Non è contraddittoria, in quanto rientra nella logica evangelica e nei fatti: i più umili sono diventati i più noti e venerati.Maria ne è un esempio: l'umile ancella del Signore è assisa Regina del Cielo e della Terra, coime recita la Supplica del beato Bartolo Longo.
Ma il problema che ho segnalato è diverso. NJon si tratta di una contraddizione puramente umana, ma teologica. Io non posso credere a X ed a Y. O credo a X o credo ad Y.
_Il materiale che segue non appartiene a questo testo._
(* ===== verification/Egress.v ===== *)
(** The capabilities of a connection ([crates/transport/src/reliable_egress.rs],
    [egress.rs], and the writing half of [frame.rs]): reliable control messages,
    which close the capability for good when one of them fails, and datagrams,
    which may be lost.  What leaves the server is recorded in the order in which
    it leaves. *)

From S2P Require Import Prelude Bytes Contracts Transport Session Bags Zone.
Import Bootstrap Equipment.

(** ** Effects

    Everything the session runtime does to the outside, in order: messages handed
    to the network, failed attempts, closed capabilities, commands taken by the
    queue of a zone, positions handed to the position buffer, saved inventories. *)

Record CharacterPositionUpdate := {
  update_character_id : Z;
  update_x_mm : Z;
  update_y_mm : Z;
  update_z_mm : Z;
  quadrant_x : Z;
  quadrant_y : Z
}.

Inductive Effect :=
| ReliableSent (connection_id : Z) (k : MessageKind) (payload : list Z)
| ReliableFailed (connection_id : Z) (k : MessageKind)
| CapabilityClosed (connection_id : Z)
| DatagramSent (connection_id : Z) (frame : list Z)
| CommandQueued (zone_id : Z) (command : ZoneCommand)
| PositionTracked (update : CharacterPositionUpdate)
| InventorySaved (character_id : Z) (inventory : CharacterInventoryState) (revision : Z).

(** The [failed_closed] flags, which the clones of a capability share, and what has
    happened so far. *)
Record Outside := mk_outside { failed_closed : gset Z; effects : list Effect }.

Definition emit (o : Outside) (e : Effect) : Outside := mk_outside (failed_closed o) (effects o ++ [e]).

(** ** Errors *)

Inductive ReliableEgressConfigError :=
| ZeroChannelCapacity
| ZeroMaximumPayloadBytes
| ZeroSendTimeout.

(** The failures of the network, QUIC's or of a channel. *)
Inductive NetworkError := NetTimedOut | NetOpenStream | NetWrite | NetChannelClosed.

Inductive FrameIoError :=
| FrameCodec (e : BootstrapCodecError)
| FramePayloadTooLarge (actual maximum : Z)
| FrameRead.

Inductive ReliableSendError :=
| SendPayloadTooLarge (actual maximum : Z)
| SendFrame (e : FrameIoError)
| SendNetwork (connection_id : Z) (e : NetworkError)
| SendFailClosed (connection_id : Z).

Inductive ReliableCapabilitySendOutcome :=
| Sent
| UnsupportedProtocolMinor (negotiated required : Z).

(** What the outside answers to, given everything that has happened so far: a write
    to the network, a datagram, a [try_send] to the queue of a zone. *)
Record Environment := {
  env_write : list Effect -> Z -> MessageKind -> option NetworkError;
  env_datagram : list Effect -> Z -> option NetworkError;
  env_zone : list Effect -> Z -> option TrySendError
}.

(** [write_single_frame], up to the writes themselves: the bytes to write. *)
Definition write_single_frame (k : MessageKind) (payload : list Z) (maximum_payload_bytes : Z)
  : result FrameIoError (list Z) :=
  if decide (len payload > maximum_payload_bytes)
  then Err (FramePayloadTooLarge (len payload) maximum_payload_bytes)
  else
    header ← map_err FrameCodec (header_new k (len payload));
    Ok (header_encode header ++ payload).

(** ** The reliable capability *)

Record ReliableConnectionSender := {
  reliable_connection_id : Z;
  negotiated_protocol_minor : Z;
  maximum_payload_bytes : Z;
  send_timeout : Z
}.

Definition reliable_validate_config (maximum_payload_bytes send_timeout : Z) : result ReliableEgressConfigError unit :=
  if decide (maximum_payload_bytes = 0) then Err ZeroMaximumPayloadBytes
  else if decide (send_timeout = 0) then Err ZeroSendTimeout else Ok tt.

Definition reliable_new (connection_id maximum_payload_bytes send_timeout : Z)
  : result ReliableEgressConfigError ReliableConnectionSender :=
  _ ← reliable_validate_config maximum_payload_bytes send_timeout;
  Ok {| reliable_connection_id := connection_id; negotiated_protocol_minor := 0;
        maximum_payload_bytes := maximum_payload_bytes; send_timeout := send_timeout |}.

Definition with_negotiated_protocol_minor (sender : ReliableConnectionSender) (minor : Z) : ReliableConnectionSender :=
  {| reliable_connection_id := reliable_connection_id sender; negotiated_protocol_minor := minor;
     maximum_payload_bytes := maximum_payload_bytes sender; send_timeout := send_timeout sender |}.

Definition supports_protocol_minor (sender : ReliableConnectionSender) (minimum_protocol_minor : Z) : bool :=
  bool_decide (minimum_protocol_minor <= negotiated_protocol_minor sender).

Definition fail_close (o : Outside) (sender : ReliableConnectionSender) : Outside :=
  let cid := reliable_connection_id sender in
  if decide (cid ∈ failed_closed o) then o
  else mk_outside ({[ cid ]} ∪ failed_closed o) (effects o ++ [CapabilityClosed cid]).

Section Send.
Context (env : Environment).

(** [send_attempt] and [send_inner]. *)
Definition send_attempt (o : Outside) (sender : ReliableConnectionSender) (k : MessageKind) (payload : list Z)
  : Outside * result ReliableSendError unit :=
  let cid := reliable_connection_id sender in
  if decide (len payload > maximum_payload_bytes sender) then
    (emit o (ReliableFailed cid k), Err (SendPayloadTooLarge (len payload) (maximum_payload_bytes sender)))
  else
    match write_single_frame k payload (maximum_payload_bytes sender) with
    | Err e => (emit o (ReliableFailed cid k), Err (SendFrame e))
    | Ok _ =>
        match env_write env (effects o) cid k with
        | Some e => (emit o (ReliableFailed cid k), Err (SendNetwork cid e))
        | None => (emit o (ReliableSent cid k payload), Ok tt)
        end
    end.

(** The gate makes the sends of one connection follow each other. *)
Definition reliable_send (o : Outside) (sender : ReliableConnectionSender) (k : MessageKind) (payload : list Z)
  : Outside * result ReliableSendError unit :=
  if decide (reliable_connection_id sender ∈ failed_closed o)
  then (o, Err (SendFailClosed (reliable_connection_id sender)))
  else
    match send_attempt o sender k payload with
    | (o', Ok _) => (o', Ok tt)
    | (o', Err e) => (fail_close o' sender, Err e)
    end.

Definition send_if_supported (o : Outside) (sender : ReliableConnectionSender) (minimum_protocol_minor : Z)
  (k : MessageKind) (payload : list Z) : Outside * result ReliableSendError ReliableCapabilitySendOutcome :=
  if supports_protocol_minor sender minimum_protocol_minor then
    match reliable_send o sender k payload with
    | (o', Ok _) => (o', Ok Sent)
    | (o', Err e) => (o', Err e)
    end
  else (o, Ok (UnsupportedProtocolMinor (negotiated_protocol_minor sender) minimum_protocol_minor)).

(** ** The datagram capability *)

Record RealtimeConnectionSender := { realtime_connection_id : Z; maximum_datagram_bytes : Z }.

Inductive RealtimeSendError :=
| RealtimeFrame (e : Datagram.DatagramFrameError)
| RealtimeTransport (connection_id : Z) (e : NetworkError).

Definition realtime_try_send (o : Outside) (sender : RealtimeConnectionSender) (k : MessageKind) (payload : list Z)
  : Outside * result RealtimeSendError unit :=
  match Datagram.encode_datagram_frame k payload (maximum_datagram_bytes sender) with
  | Err e => (o, Err (RealtimeFrame e))
  | Ok frame =>
      match env_datagram env (effects o) (realtime_connection_id sender) with
      | Some e => (o, Err (RealtimeTransport (realtime_connection_id sender) e))
      | None => (emit o (DatagramSent (realtime_connection_id sender) frame), Ok tt)
      end
  end.

(** ** Facts *)

(** A sequence of messages on one capability, the results in order. *)
Fixpoint send_all (o : Outside) (sender : ReliableConnectionSender) (messages : list (MessageKind * list Z))
  : Outside * list (result ReliableSendError unit) :=
  match messages with
  | [] => (o, [])
  | (k, payload) :: rest =>
      let '(o1, r) := reliable_send o sender k payload in
      let '(o2, rs) := send_all o1 sender rest in (o2, r :: rs)
  end.

(** What has been written to a connection, each message on a stream of its own. *)
Definition delivered (cid : Z) (log : list Effect) : list (MessageKind * list Z) :=
  omap (fun e => match e with
                 | ReliableSent c k payload => if decide (c = cid) then Some (k, payload) else None
                 | _ => None
                 end) log.

Lemma delivered_app cid l k : delivered cid (l ++ k) = delivered cid l ++ delivered cid k.
Proof. apply omap_app. Qed.

(** One send in full. *)
Lemma reliable_send_cases o sender k payload o' r (cid := reliable_connection_id sender) :
  reliable_send o sender k payload = (o', r) ->
  (r = Ok tt /\ cid ∉ failed_closed o /\ failed_closed o' = failed_closed o /\
   len payload <= maximum_payload_bytes sender /\ in_u 16 (len payload) /\
   effects o' = effects o ++ [ReliableSent cid k payload]) \/
  (exists e, r = Err e /\ failed_closed o' = {[ cid ]} ∪ failed_closed o /\
   ((o' = o /\ cid ∈ failed_closed o /\ e = SendFailClosed cid) \/
    cid ∉ failed_closed o /\ effects o' = effects o ++ [ReliableFailed cid k; CapabilityClosed cid])).
Proof.
  unfold reliable_send. fold cid. destruct (decide (cid ∈ failed_closed o)) as [Hin|Hout].
  { intros [= <- <-]. right. eexists. split; [done|]. split; [set_solver|]. by left. }
  assert (forall e : ReliableSendError, (fail_close (emit o (ReliableFailed cid k)) sender, Err e) = (o', r) ->
    exists e', r = Err e' /\ failed_closed o' = {[ cid ]} ∪ failed_closed o /\
      ((o' = o /\ cid ∈ failed_closed o /\ e' = SendFailClosed cid) \/
       cid ∉ failed_closed o /\ effects o' = effects o ++ [ReliableFailed cid k; CapabilityClosed cid])) as Hfail.
  { intros e [= <- <-]. eexists. split; [done|]. unfold fail_close. fold cid. cbn [failed_closed effects emit].
    rewrite decide_False by done. split; [done|]. right. split; [done|]. cbn. by rewrite <- app_assoc. }
  unfold send_attempt. fold cid. destruct (decide (len payload > _)) as [Hbig|Hfits]; [intros H; right; by eapply Hfail|].
  unfold write_single_frame. rewrite decide_False by done.
  destruct (header_new k (len payload)) as [h|e] eqn:Eh; cbn [map_err mbind result_bind];
    [|intros H; right; by eapply Hfail].
  destruct (env_write env (effects o) cid k); [intros H; right; by eapply Hfail|].
  intros [= <- <-]. left. apply Datagram.header_new_Ok in Eh as [Hu _]. split_goals; (done || lia).
Qed.

Lemma send_closed messages : forall o sender, reliable_connection_id sender ∈ failed_closed o ->
  send_all o sender messages = (o, map (fun _ => Err (SendFailClosed (reliable_connection_id sender))) messages).
Proof.
  induction messages as [|[k payload] rest IH]; intros o sender H; cbn [send_all]; [done|].
  unfold reliable_send. rewrite decide_True by done. by rewrite IH.
Qed.
End Send.

(** The theorem below, for the proofs that build on it. *)
Lemma send_all_prefix (env : Environment) (o o' : Outside) (sender : ReliableConnectionSender)
  (messages : list (MessageKind * list Z)) (results : list (result ReliableSendError unit)) :
  let cid := reliable_connection_id sender in
  cid ∉ failed_closed o -> send_all env o sender messages = (o', results) ->
  exists n, delivered cid (effects o') = delivered cid (effects o) ++ take n messages /\
    results = replicate n (Ok tt) ++ drop n results /\
    Forall (fun m => in_u 16 (len m.2) /\ len m.2 <= maximum_payload_bytes sender) (take n messages) /\
    length results = length messages /\
    (cid ∈ failed_closed o' <-> (n < length messages)%nat) /\
    ((n < length messages)%nat -> exists e, results !! n = Some (Err e) /\
       drop (S n) results = replicate (length messages - S n) (Err (SendFailClosed cid))).
Proof.
  intros cid. revert o o' results. induction messages as [|[k payload] rest IH]; intros o o' results Hopen H; cbn [send_all] in H.
  { injection H as <- <-. exists 0%nat. cbn. rewrite app_nil_r. split_goals; [done..|constructor|done|split; [done|lia]|lia]. }
  destruct (reliable_send env o sender k payload) as [o1 r] eqn:E.
  destruct (send_all env o1 sender rest) as [o2 rs] eqn:E2. injection H as <- <-.
  apply reliable_send_cases in E as [(-> & _ & Hf & Hmax & Hu & He)|(e & -> & Hf & Hcase)].
  - destruct (IH o1 o2 rs ltac:(by rewrite Hf) E2) as (n & Hd & Hr & Hall & Hl & Hc & Hlate). exists (S n).
    rewrite Hd, He, delivered_app. cbn [delivered omap list_omap take drop replicate length lookup].
    rewrite decide_True by done. rewrite <- app_assoc. split_goals; [done|cbn; by f_equal|by constructor|lia| |].
    + rewrite Hc. lia.
    + intros Hn. destruct (Hlate ltac:(lia)) as (e & Hx & Hy). exists e. by split.
  - rewrite send_closed in E2 by (fold cid; rewrite Hf; set_solver). injection E2 as <- <-.
    destruct Hcase as [(_ & ? & _)|[_ He]]; [done|]. exists 0%nat. rewrite He, delivered_app. cbn.
    rewrite length_map, Nat.sub_0_r. split_goals; [done|done|constructor|done| |].
    + rewrite Hf. split; [lia|set_solver].
    + intros _. exists e. split; [done|]. fold cid. clear. induction rest as [|? ? IH]; cbn; [done|by f_equal].
Qed.

(** Control messages are written to a client in order and without a gap.  Whatever
    the network does, of a sequence of messages sent on a capability a prefix is
    written, each message whole and with a payload its header can describe;
    exactly those sends succeed; after the first failure the capability is closed
    and every later send is refused without an attempt. *)
Theorem reliable_delivers_prefix (env : Environment) (o o' : Outside) (sender : ReliableConnectionSender)
  (messages : list (MessageKind * list Z)) (results : list (result ReliableSendError unit)) :
  let cid := reliable_connection_id sender in
  cid ∉ failed_closed o -> send_all env o sender messages = (o', results) ->
  exists n, delivered cid (effects o') = delivered cid (effects o) ++ take n messages /\
    results = replicate n (Ok tt) ++ drop n results /\
    Forall (fun m => in_u 16 (len m.2) /\ len m.2 <= maximum_payload_bytes sender) (take n messages) /\
    length results = length messages /\
    (cid ∈ failed_closed o' <-> (n < length messages)%nat) /\
    ((n < length messages)%nat -> exists e, results !! n = Some (Err e) /\
       drop (S n) results = replicate (length messages - S n) (Err (SendFailClosed cid))).
Proof. exact (send_all_prefix env o o' sender messages results). Qed.

(** A network that takes two writes. *)
Definition two_writes : Environment := {|
  env_write := fun log _ _ => if decide (length log < 2)%nat then None else Some NetTimedOut;
  env_datagram := fun _ _ => None;
  env_zone := fun _ _ => None
|}.

Definition example_sender : ReliableConnectionSender :=
  {| reliable_connection_id := 7; negotiated_protocol_minor := 3; maximum_payload_bytes := 4; send_timeout := 1 |}.

Lemma reliable_delivers_prefix_witness :
  let messages := [(KFrontierManifest, [1]); (KTerrainAuthority, [2]); (KTerrainAuthority, [3]); (KTerrainAuthority, [4])] in
  let '(o, results) := send_all two_writes (mk_outside ∅ []) example_sender messages in
  results = [Ok tt; Ok tt; Err (SendNetwork 7 NetTimedOut); Err (SendFailClosed 7)] /\
  exists n, delivered 7 (effects o) = take n messages.
Proof.
  cbn zeta. destruct (send_all _ _ _ _) as [o results] eqn:E. split; [by vm_compute in E; injection E as _ <-|].
  destruct (reliable_delivers_prefix two_writes _ _ example_sender _ _ (not_elem_of_empty 7) E) as (n & Hd & _).
  exists n. exact Hd.
Defined.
Augustinus, a me pare che tu ti stia contraddicendo, francamente.
Delle due l'una: o si usa la logica umana come fosse una clava per definire contraddittorie definizioni del Concilio Vaticano II in apparente contraddizione con dichiarazioni precedenti (e allora però non introduciamo l'escamotage della "logica evangelica" per definire altre situazioni che, invece, vogliamo salvare da essa), oppure ci mettiamo umilmente di fronte a dichiarazioni apostoliche che sono atti magisteriali di diritto, e cerchiamo di capire il loro significato.
Possibilmente evitando l'errore che il Santo Padre ci ha molto chiaramente mostrato, e che è la causa di molti dei mali odierni della Chiesa.
Ovvero l'errore di chi legge il Concilio Vaticano II come un'apertura al mondo che cambia radicalmente la dottrina precedente, invece di interpretarlo, come indica il magistero papale, ALLA LUCE della Tradizione.
“Pray as thougheverything depended on God. Work as though everything depended on you.”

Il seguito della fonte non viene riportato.